◆ SUPPLIED ENTRIES ◆
(* ===== verification/ApiExample.v ===== *)
(** * The API client against a concrete server

    A server with the refresh route's rules (src/server/src/devices/routes.rs):
    a used refresh token is refused. Witnesses for ApiPoolFacts, and schedules
    that show what happens outside its bounds: two contexts, a reconnect. *)

From S2P Require Import Prelude JsMap Types Util Json Storage ApiClient ApiPool ApiPoolFacts.

Open Scope Z_scope.
Open Scope js_scope.

#[local] Instance plain_numbers : NumberParser := {| number_other := fun _ => None |}.

(** ** The server

    [gen]: how often the tokens were rotated; [log]: the requests' addresses
    and bearer tokens, newest first. *)
Record Srv := mkSrv { gen : Z; log : list (string * option string) }.

Definition token (kind : string) (n : Z) : string := kind +:+ json_num n.
Definition ok_json (fields : list (string * jsval)) : fetch_outcome := Answer (mkResponse 200 (Some (JObj fields)) None).
Definition unauthorized : fetch_outcome := Answer (mkResponse 401 None None).

Definition serve (r : Request) (s : Srv) : fetch_outcome * Srv :=
  let logged g := mkSrv g ((rq_url r, rq_token r) :: log s) in
  match presented r with
  | Some t =>
      if String.eqb t (token "refresh" (gen s))
      then (ok_json [("accessToken", JStr (token "access" (gen s + 1))); ("refreshToken", JStr (token "refresh" (gen s + 1)));
                     ("accessTokenExpiresAt", JStr "later")], logged (gen s + 1))
      else (unauthorized, logged (gen s))
  | None =>
      match rq_token r with
      | Some t => if String.eqb t (token "access" (gen s)) then (ok_json [("historyRetention", JStr "of account A")], logged (gen s))
                  else (unauthorized, logged (gen s))
      | None => (unauthorized, logged (gen s))
      end
  end.
Definition current (s : Srv) : option string := Some (token "refresh" (gen s)).

Lemma serve_rotating : rotating serve current.
Proof.
  split; [| |done].
  - intros r s Hr. left. unfold serve. rewrite Hr. destruct (rq_token r); [destruct (String.eqb _ _)|]; done.
  - intros r s t Hr [= <-]. unfold serve. rewrite Hr, String.eqb_refl. cbn. right. eexists. split; [done|]. done.
Qed.

Definition device (id server access refresh : string) : DeviceRecord :=
  mkDevice server id "u" "e" access "soon" refresh "key" 1 None None None None None None None None None None None.
(** The access token has expired: the server is one generation on. *)
Definition device_A : DeviceRecord := device "dev-a" "https://a" "access-old" (token "refresh" 1).
Definition device_B : DeviceRecord := device "dev-b" "https://b" "access-of-b" "refresh-of-b".

Definition pool (contexts : nat) (d : DeviceRecord) : Pool Srv :=
  mkPool (mkSrv 1 []) (Some d) None None 0 (replicate contexts new_context) [] [] [] [].
Definition download : prog unit := await_ downloadChanges 0 100 in Ret tt.
Definition settings_call : prog unit := await_ fetchSettings false in Ret tt.
Definition run (i n : nat) (w : Pool Srv) : Pool Srv := run_schedule serve (replicate n i) w.

(** ** One context

    Two downloads meet the expired access token at once. *)
Definition two_calls : Pool Srv := start_proc 0 download (start_proc 0 download (pool 1 device_A)).
(** Both got their 401, both wait for the refresh, which is about to send. *)
Definition refreshing : Pool Srv := run_schedule serve [0; 1; 0; 1; 0; 1; 0; 1; 2]%nat two_calls.

Lemma harmless_then {A} (m : prog A) : harmless m -> harmless (await_ m in Ret tt).
Proof. intros Hm. by apply harmless_bind. Qed.

Lemma two_calls_reached : pool_reaches serve current (pool 1 device_A) two_calls.
Proof.
  eapply rtc_l; [apply pool_start with (p := download)|eapply rtc_l; [apply pool_start with (p := download)|apply rtc_refl]];
    apply harmless_then, harmless_download.
Qed.

Lemma refresh_always_current_witness :
  presented (refresh_request "https://a" device_A) = Some (token "refresh" 1) /\
  current (pl_server refreshing) = Some (token "refresh" 1).
Proof.
  split; [reflexivity|].
  assert (option_map (fun q => code_request (pc_code q)) (pl_procs refreshing !! 2%nat) = Some (Some (refresh_request "https://a" device_A))) as Hlook
    by (vm_compute; reflexivity).
  destruct (pl_procs refreshing !! 2%nat) as [q|] eqn:Hq; [|discriminate Hlook]. injection Hlook as Hr.
  assert (idle (pool 1 device_A)) as Hidle by (split; [reflexivity|exists new_context; split; reflexivity]).
  assert (device_accepted current (pool 1 device_A)) as Hd by (intros d [= <-]; by right).
  assert (pool_reaches serve current (pool 1 device_A) refreshing) as Hreach
    by (etransitivity; [exact two_calls_reached|apply run_schedule_reaches]).
  destruct (refresh_always_current serve current serve_rotating _ _ 2 q (refresh_request "https://a" device_A) (token "refresh" 1) Hidle Hd Hreach Hq Hr eq_refl) as [H|H]; [exact H|discriminate H].
Defined.

(** They share the one refresh, and both are answered. *)
Example two_calls_share_a_refresh :
  let w := run_schedule serve (concat (replicate 12 [0; 1; 2]%nat)) two_calls in
  map (fun q => match pc_code q with UserCode (Ret _) => true | FlightCode RefreshFlight (Ret _) => true | _ => false end) (pl_procs w) = [true; true; true] /\
  gen (pl_server w) = 2 /\ option_map refreshToken (pl_device w) = Some (token "refresh" 2).
Proof. vm_compute. done. Qed.

(** ** Two contexts

    The worker and the popup each have their own flights. *)
(** ** Two contexts

    The worker and the popup each have their own flights: both refresh, both
    present the same token, and the second is refused. *)
Theorem contexts_refresh_apart :
  let w := run_schedule serve [0; 1; 0; 1; 0; 1; 0; 1; 2; 3; 2; 3; 3; 3; 1; 1; 1]%nat
    (start_proc 1 download (start_proc 0 download (pool 2 device_A))) in
  option_map pc_code (pl_procs w !! 1%nat) = Some (UserCode (Throw (ReauthRequiredError "refresh failed with status 401"))) /\
  gen (pl_server w) = 2.
Proof. vm_compute. done. Qed.

(** ** A reconnect while a call is out *)

(** The access token of the newly connected device goes to the server of the
    one before. *)
Theorem retry_crosses_servers :
  let w := run 0 20 (set_pool_device (Some device_B) (run 0 2 (start_proc 0 download (pool 1 device_A)))) in
  log (pl_server w) = [("https://a/api/v1/sync/changes?cursor=0&limit=100", Some "access-of-b");
                       ("https://a/api/v1/sync/changes?cursor=0&limit=100", Some "access-old")].
Proof. vm_compute. done. Qed.

(** The worker's settings request is out when the popup disconnects: device
    wiped, caches cleared, the worker told to drop its copy. *)
Definition disconnected : Pool Srv :=
  run 3 9 (start_proc 1 (on_session_change [SettingsCache; PolicyCache])
    (run 2 9 (start_proc 0 invalidateSettingsCache
      (set_pool_device None
        (run 1 2 (run 0 9 (start_proc 1 settings_call (pool 2 (device "dev-a" "https://a" "access1" "refresh1"))))))))).
(** Then the answer arrives, and another account is connected. *)
Definition reconnected : Pool Srv := set_pool_device (Some device_B) (run 0 9 (run 1 9 disconnected)).

Theorem settings_outlive_disconnect :
  option_map (fun e => historyRetention (ce_value e)) (pl_settings disconnected) = None /\
  option_map (fun e => historyRetention (ce_value e)) (pl_settings reconnected) = Some (Some "of account A") /\
  (let w := run 4 20 (start_proc 1 settings_call reconnected) in
   option_map pc_code (pl_procs w !! 4%nat) = Some (UserCode (Ret tt)) /\
   log (pl_server w) = log (pl_server disconnected)).
Proof. vm_compute. done. Qed.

◆ EXERCISE DESCRIPTION ◆
Take from the listing above each line in which the string "Lemma" is found.

◆ OUTPUT OF THE TASK ◆
Lemma serve_rotating : rotating serve current.
Lemma harmless_then {A} (m : prog A) : harmless m -> harmless (await_ m in Ret tt).
Lemma two_calls_reached : pool_reaches serve current (pool 1 device_A) two_calls.
Lemma refresh_always_current_witness :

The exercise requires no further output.